もはや7位の時は悔しさより自分より高く跳躍する選手に感動していましたね。
エクストボーイ
え、感動ですか?
津吹さん
津吹さん
はい、なんかもうすごい人がたくさんいるんだなって。知らない世界があるんだなって思って続けてみることにしました。
エクストボーイ
それで大学に進学しても続けたんですね。
津吹さん
津吹さん
はい。陸上人生の目標として、日本選手権に出たかったんですね、でも50点ほど足りなくて。

今度こそ本気で諦めようと、辞めようと思ったんですよ。

※七種競技などの混成競技は、単純にタイムなどの順位で競うのではなく、各種目の得点の合計で順位を決める

エクストボーイ
あぁ、ついに…。
津吹さん
津吹さん
で、就職面接とか行くじゃないですか。「何したいんですか?」って聞かれて、陸上がしたいなって思ったんですよね(笑)。
エクストボーイ
あ、やっぱり辞めなかったんですね。
津吹さん
津吹さん
はい(笑)。それで、院に行っちゃえって!院では、日本選手権の参加標準を突破できて。

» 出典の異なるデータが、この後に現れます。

(* ===== verification/OfficialRebuild.v ===== *)
(** * What an official projection holds

    The database that [rebuildOfficialSpaces] commits is a function of the reduced states and the
    messages of its source, and the rebuild succeeds exactly when these are consistent. *)
From S2P Require Import Prelude Sha256 GoStd Syntax Unicode Json Url Mailbox Repository Canonical Revision FolderRevision.
From S2P Require Import Ipld SpacesWire Recovery Reduction Recovered Content Projection Identities Projected OfficialProjection OfficialGraph.

(** ** What the rebuild relies on *)

(** What is executed on a handle; nothing else is said of the files. *)
Class LogLaws (W : Type) `{Files W} : Prop := {
  log_Lstat path w r w' : Lstat path w = (r, w') → w' = w;
  log_Open path w db w' : db_Open path w = (Ok db, w') → executed w' db = [];
  log_Exec db st w w' : db_Exec db st w = (Ok tt, w') → executed w' db = executed w db ++ [st];
  log_Close db w r w' : db_Close db w = (r, w') → executed w' db = executed w db;
  log_Chmod path w r w' db : Chmod path w = (r, w') → executed w' db = executed w db
}.
#[export] Instance files_log {W} `{Repository W} `{Files W} `{!FilesLaws W} : LogLaws W.
Proof.
  split.
  - apply Lstat_keeps.
  - intros path w db w' E. by apply db_Open_fresh in E as [? _].
  - intros db st w w' E. by apply db_Exec_done in E as [? _].
  - apply db_Close_keeps.
  - apply Chmod_keeps.
Qed.
Class ReliableNew (W : Type) `{Files W} `{NewFiles W} : Prop := {
  OpenNew_works path w : (Lstat path w).1 = Ok false → ∃ file w', OpenNew path w = (Ok file, w');
  CloseFile_works file w : ∃ w', CloseFile file w = (Ok tt, w')
}.

(** A source that holds these messages and hands out each of them, in order, until a callback fails. *)
Fixpoint visit_all {S} (step : MessageVersion → string → S → result unit * S) (held : list (MessageVersion * string)) (s : S) :
    result unit * S :=
  match held with
  | [] => (Ok tt, s)
  | (version, raw) :: rest =>
      match step version raw s with (Ok _, s) => visit_all step rest s | (Err e, s) => (Err e, s) end
  end.
Record serves {X} `{ProjectionSource X} (x : X) (held : list (MessageVersion * string)) : Prop := {
  sv_seal : src_ValidateSeal x = Ok tt;
  sv_visit S (step : MessageVersion → string → S → result unit * S) (s : S) :
    ∃ r, src_VisitMessages (λ version raw, beside (step version raw)) background (x, s) = (r, (x, (visit_all step held s).2)) ∧
      is_ok r = is_ok (visit_all step held s).1
}.

(** ** The contract *)

Definition version_key (m : MessageVersion * string) : string := mvRKey m.1.
Section contract.
Context `{Syntax} `{LowerTable}.

Record projectable_source {X} `{ProjectionSource X} (x : X) (held : list (MessageVersion * string)) : Prop := {
  ps_summary : validateOfficialSummary (src_Summary x) (target_of (smTarget (src_Summary x))) = Ok tt;
  ps_consistent : consistent (smSnapshotID (src_Summary x)) (src_Folders x) (src_MessageStates x);
  ps_stored : Forall (λ m, ValidateStoredMessage (otRepoDID (smTarget (src_Summary x))) (version_key m) (mvRecord m.1) m.2 = Ok tt) held;
  ps_keys : NoDup (version_key <$> held);
  ps_count : llen held = smMessageVersions (src_Summary x);
  ps_selected s : s ∈ live_states (src_MessageStates x) → ∃ m, m ∈ held ∧ version_key m = rsVersion s ∧
    mrLogicalMessageID (mvRecord m.1) = rsLogicalMessageID s
}.

Definition held_rows (g : officialProjectionGraph) (m : MessageVersion * string) : list statement :=
  match pgSelected g !! version_key m with
  | Some selected =>
      InsertMessage (official_row m.1 m.2 selected) ::
      List.map (insert_membership (version_key m)) (official_memberships (pgFolderByID g) selected)
  | None => []
  end.
Definition official_log (target : Target) (g : officialProjectionGraph) (held : list (MessageVersion * string)) : list statement :=
  [CreateTables; InsertMeta target; Begin] ++ List.map insert_folder (pgFolders g) ++ mjoin (held_rows g <$> held) ++ [CommitTx].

学部生の間に結構大きな怪我をして1年間リハビリしたこともあって、院では陸上選手としてやりきったなっていう実感がありました。
エクストボーイ
なるほど。でも、まだ陸上に携わりたいって活動されていますよね?
津吹さん
津吹さん
はい。選手を辞めたもうひとつの大きな理由が、これじゃ生活出来ないって気づいてしまったことだったんですよね。
エクストボーイ
そうなんですか?
津吹さん
津吹さん
陸上って言っても、私がやっている七種競技というのはまだまだ人気がなくて。

これで生活したいと思っても、私のレベルだと選手として生活が出来ないんです。

大学の後輩で、一緒にテレビ番組に出演していた速水さんとのオフショット

※テレビ朝日「超人女子」放送期間:2017年10月6日 – 2018年9月20日

エクストボーイ
なるほど、まだまだ知名度も低いですもんね…。でも魅力的なんですよね??
津吹さん
津吹さん
魅力的ですよ!競技終了とともに、達成感をすごく感じます。
エクストボーイ
七種競技のどれか1つにする気はなかったんですか?
津吹さん
津吹さん
1つの競技に絞ってももちろん良かったんですけど、私は考えすぎの飽き性で。走高跳だけやっていた時期もあって、それで全国U22で4位まで行けたりもしたんですけど…。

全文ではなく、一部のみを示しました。